A horse show ringmaster, sometimes also called a ring steward, is an individual who works in the center of an arena at a horse show and carries out many duties to assist the judge and other officials. Unlike a Horse show steward or the judge, the ringmaster is not a licensed official of the show. At the biggest shows, the ringmaster may be a paid employee of the show, but at smaller shows is apt to be a volunteer.

In a few competitions, usually national championships or other shows of national importance, the ringmaster may be colorfully attired in a manner similar to the ringmaster of a circus or the bugler at a horse race. In such cases, this official wears a top hat (or hunting cap for hunting and jumping classes), white jodhpurs, and scarlet ("pink") guard coat. More commonly, at ordinary horse shows, the ringmaster will simply wear neat clothing and comfortable shoes, similar to the attire of the judge.

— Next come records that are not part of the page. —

(** * go-utils: the LRU cache, the latest-item queue and the priority queue

    A shallow embedding of the three Go packages' data structures and a
    verification of their documented behaviour.

    - [Cache]: [LRUCache] of lru.go ([NewLRUCache], [Get], [Put], [evict]),
      over a model of [container/list] and [sync.Pool], for key types whose
      [==] is the identity.
    - [AnyKey]: the same code for every comparable key type, with [==] and
      hashability of the keys as parameters.
    - [Stream]: [LatestItemQueue] of stream/latest_item_queue.go, over a
      model of Go channels, and the [PriorityQueue] of the same package.

    Go pointers are handles into arenas (lists indexed by [loc]); a handle
    that is not allocated plays the role of a nil pointer, and dereferencing
    it panics.  The mutex of [LRUCache] serialises the operations, which are
    therefore modelled as atomic state transformers.  The queues have no
    lock: their operations are modelled as calls that run to their end
    without another goroutine operating on the same queue in between. *)

From Stdlib Require Import ZArith String.
From stdpp Require Import base relations option list sorting gmap strings.

Local Open Scope Z_scope.

(** ** Results of fallible Go code: a value or a panic *)

Inductive result (A : Type) : Type :=
| Ok (a : A)
| Panic (msg : string).
Arguments Ok {A} a.
Arguments Panic {A} msg.

(** Handles of heap objects. *)
Abbreviation loc := nat.

Definition nil_deref : string :=
  "runtime error: invalid memory address or nil pointer dereference".

(** * Package cache *)

Module Cache.

Section lru.
Context {K : Type} `{Countable K} {V : Type}.
(** The zero values of the type parameters. *)
Variable zeroK : K.
Variable zeroV : V.
(** The scheduling freedom of [sync.Pool]: [Pool.Get] "selects an arbitrary
    item from the Pool" and "may choose to ignore the pool and treat it as
    empty".  [select] names the position of the chosen item, or [None] when
    the pool is ignored. *)
Variable select : list loc → option nat.

(** [type entry[K, V] struct { key K; value V }] *)
Record entry : Type := Entry { key : K; value : V }.

(** [type LRUCache[K, V] struct]: the four data fields, together with the
    two arenas that hold the heap objects the fields point to.
    - [list_]: the [*list.List], as the sequence of its [*list.Element]
      handles from front to back;
    - [dict]: [map[K]*list.Element], indexed by the identity of the keys:
      this is the Go map for key types on which [==] is the identity and
      every key can be hashed (integers, strings, pointers, ...); the
      module [AnyKey] below covers the other comparable types, and
      [identity_keys_agree] shows that the two agree on these;
    - [pool]: the [*entry] records currently stored in the [sync.Pool];
    - [entries]: arena of the [entry] records ([*entry] handles index it);
    - [elements]: arena of the [list.Element]s, each with its [Value]
      (a [*entry]). *)
Record LRUCache : Type := Build_LRUCache {
  capacity : Z;
  list_ : list loc;
  dict : gmap K loc;
  pool : list loc;
  entries : list entry;
  elements : list loc
}.

Definition set_list (l : list loc) (c : LRUCache) : LRUCache :=
  Build_LRUCache (capacity c) l (dict c) (pool c) (entries c) (elements c).
Definition set_dict (d : gmap K loc) (c : LRUCache) : LRUCache :=
  Build_LRUCache (capacity c) (list_ c) d (pool c) (entries c) (elements c).
Definition set_pool (p : list loc) (c : LRUCache) : LRUCache :=
  Build_LRUCache (capacity c) (list_ c) (dict c) p (entries c) (elements c).
Definition set_entries (es : list entry) (c : LRUCache) : LRUCache :=
  Build_LRUCache (capacity c) (list_ c) (dict c) (pool c) es (elements c).
Definition set_elements (els : list loc) (c : LRUCache) : LRUCache :=
  Build_LRUCache (capacity c) (list_ c) (dict c) (pool c) (entries c) els.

Rarer still, is the practice of having the ringmaster summon each class of exhibitors and horses, usually by blowing a trumpet, fox horn, or carriage or coach horn. More commonly, the show announcer simply performs the task, simply calling each class by number and title over the public address system.

The duties and responsibilities of a ringmaster of a horse show varies by discipline and geographical region. These can include:

- summoning the class;
- keeping the show running smoothly and listening to the judge. The ringmaster does not help to judge the class in any way;
- policing the ring by being alert to safety issues and watching the horses, riders or drivers;
- passing communications from the judge to the announcer to call for specific gaits in a class, for the line up, etc.;
- transmitting the judges' cards to the scorers or the announcer;
- acting as a scribe (trail or reining usually);
- restraining an unruly horse (they should be physically able horsemen), helping a rider or driver that is in trouble, etc.;
- serving as a timer when a shoe has been thrown during a class and a specified time is allowed to find and have the farrier replace the shoe;
- working with ring crew for each class set up;
- pinning ribbons or distributing ribbons to winners;
- supporting the steward(s) in identifying questionable equipment and attire.

In Tennessee, the ringmaster has a legal duty under cruelty to animals statutes to disqualify and report to authorities certain animal abuses.

Some notable individuals who have served long careers as ringmasters in the United States include Dutch White, Honey Craven, Vincent Wholey, and Paul Copanas.